[Dataset entries]
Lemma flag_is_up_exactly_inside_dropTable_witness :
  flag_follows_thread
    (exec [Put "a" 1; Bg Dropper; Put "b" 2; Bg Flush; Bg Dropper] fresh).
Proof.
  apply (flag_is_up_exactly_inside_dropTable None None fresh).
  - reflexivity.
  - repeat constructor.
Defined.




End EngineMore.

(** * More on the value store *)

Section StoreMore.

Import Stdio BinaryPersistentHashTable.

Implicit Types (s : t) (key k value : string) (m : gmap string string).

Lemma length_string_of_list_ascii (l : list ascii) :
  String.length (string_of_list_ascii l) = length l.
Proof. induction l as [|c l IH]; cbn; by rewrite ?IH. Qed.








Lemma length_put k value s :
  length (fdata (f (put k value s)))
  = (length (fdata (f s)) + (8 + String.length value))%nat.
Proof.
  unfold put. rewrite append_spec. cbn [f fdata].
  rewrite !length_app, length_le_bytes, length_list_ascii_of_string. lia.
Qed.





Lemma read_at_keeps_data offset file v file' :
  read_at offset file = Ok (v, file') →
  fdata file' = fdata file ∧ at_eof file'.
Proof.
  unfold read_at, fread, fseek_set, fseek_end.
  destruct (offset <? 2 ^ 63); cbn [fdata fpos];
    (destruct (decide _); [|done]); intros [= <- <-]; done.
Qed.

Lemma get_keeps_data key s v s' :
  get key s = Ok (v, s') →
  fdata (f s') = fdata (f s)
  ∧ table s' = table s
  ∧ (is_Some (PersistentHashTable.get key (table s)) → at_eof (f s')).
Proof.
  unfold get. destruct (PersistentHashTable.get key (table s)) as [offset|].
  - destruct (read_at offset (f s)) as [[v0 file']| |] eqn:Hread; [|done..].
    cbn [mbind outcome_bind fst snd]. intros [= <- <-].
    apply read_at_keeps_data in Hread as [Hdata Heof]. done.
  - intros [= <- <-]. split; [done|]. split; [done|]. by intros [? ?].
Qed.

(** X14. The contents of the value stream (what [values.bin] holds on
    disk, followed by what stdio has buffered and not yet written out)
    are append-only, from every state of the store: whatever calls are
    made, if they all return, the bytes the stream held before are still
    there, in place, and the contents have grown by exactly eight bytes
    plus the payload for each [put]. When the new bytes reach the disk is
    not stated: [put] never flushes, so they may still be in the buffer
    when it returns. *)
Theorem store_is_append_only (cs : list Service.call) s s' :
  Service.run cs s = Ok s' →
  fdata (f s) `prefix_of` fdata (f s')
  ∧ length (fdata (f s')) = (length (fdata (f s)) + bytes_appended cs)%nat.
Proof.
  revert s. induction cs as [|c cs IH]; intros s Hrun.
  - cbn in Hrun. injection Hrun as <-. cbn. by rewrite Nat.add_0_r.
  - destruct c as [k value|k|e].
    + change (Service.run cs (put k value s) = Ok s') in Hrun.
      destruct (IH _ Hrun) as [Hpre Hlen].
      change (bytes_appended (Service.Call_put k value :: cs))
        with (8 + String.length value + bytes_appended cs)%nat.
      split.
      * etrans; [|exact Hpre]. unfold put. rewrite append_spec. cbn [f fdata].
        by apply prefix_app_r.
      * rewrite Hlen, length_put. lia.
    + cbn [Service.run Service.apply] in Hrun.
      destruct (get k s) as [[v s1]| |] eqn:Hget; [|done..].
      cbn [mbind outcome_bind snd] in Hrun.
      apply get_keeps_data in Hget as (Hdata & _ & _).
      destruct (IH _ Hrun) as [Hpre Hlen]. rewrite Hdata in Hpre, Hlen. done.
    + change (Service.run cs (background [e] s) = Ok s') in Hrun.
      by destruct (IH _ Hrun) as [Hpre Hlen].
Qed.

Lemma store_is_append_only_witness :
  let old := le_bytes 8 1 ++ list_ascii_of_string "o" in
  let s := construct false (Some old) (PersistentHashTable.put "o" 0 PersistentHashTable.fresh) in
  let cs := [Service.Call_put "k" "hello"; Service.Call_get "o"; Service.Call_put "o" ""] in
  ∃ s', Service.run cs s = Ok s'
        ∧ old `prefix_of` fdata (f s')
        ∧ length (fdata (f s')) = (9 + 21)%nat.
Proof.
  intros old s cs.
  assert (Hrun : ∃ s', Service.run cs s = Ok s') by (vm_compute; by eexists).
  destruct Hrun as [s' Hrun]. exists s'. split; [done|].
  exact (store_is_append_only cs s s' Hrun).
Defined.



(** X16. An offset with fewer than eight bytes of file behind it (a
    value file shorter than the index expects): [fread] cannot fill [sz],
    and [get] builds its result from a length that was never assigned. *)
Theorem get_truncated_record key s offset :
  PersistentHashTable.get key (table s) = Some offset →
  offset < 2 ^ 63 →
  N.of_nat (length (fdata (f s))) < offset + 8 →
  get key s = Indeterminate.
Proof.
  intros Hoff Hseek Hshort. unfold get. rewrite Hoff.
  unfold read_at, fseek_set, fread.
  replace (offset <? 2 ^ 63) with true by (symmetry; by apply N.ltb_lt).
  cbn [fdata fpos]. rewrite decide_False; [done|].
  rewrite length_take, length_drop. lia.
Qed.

- EXERCISE OBJECTIVE -
Extract the lines above, from the first one through the one containing "Lemma length_put k", and return only those, unchanged.

- EXERCISE RESPONSE -
Lemma flag_is_up_exactly_inside_dropTable_witness :
  flag_follows_thread
    (exec [Put "a" 1; Bg Dropper; Put "b" 2; Bg Flush; Bg Dropper] fresh).
Proof.
  apply (flag_is_up_exactly_inside_dropTable None None fresh).
  - reflexivity.
  - repeat constructor.
Defined.




End EngineMore.

(** * More on the value store *)

Section StoreMore.

Import Stdio BinaryPersistentHashTable.

Implicit Types (s : t) (key k value : string) (m : gmap string string).

Lemma length_string_of_list_ascii (l : list ascii) :
  String.length (string_of_list_ascii l) = length l.
Proof. induction l as [|c l IH]; cbn; by rewrite ?IH. Qed.








Lemma length_put k value s :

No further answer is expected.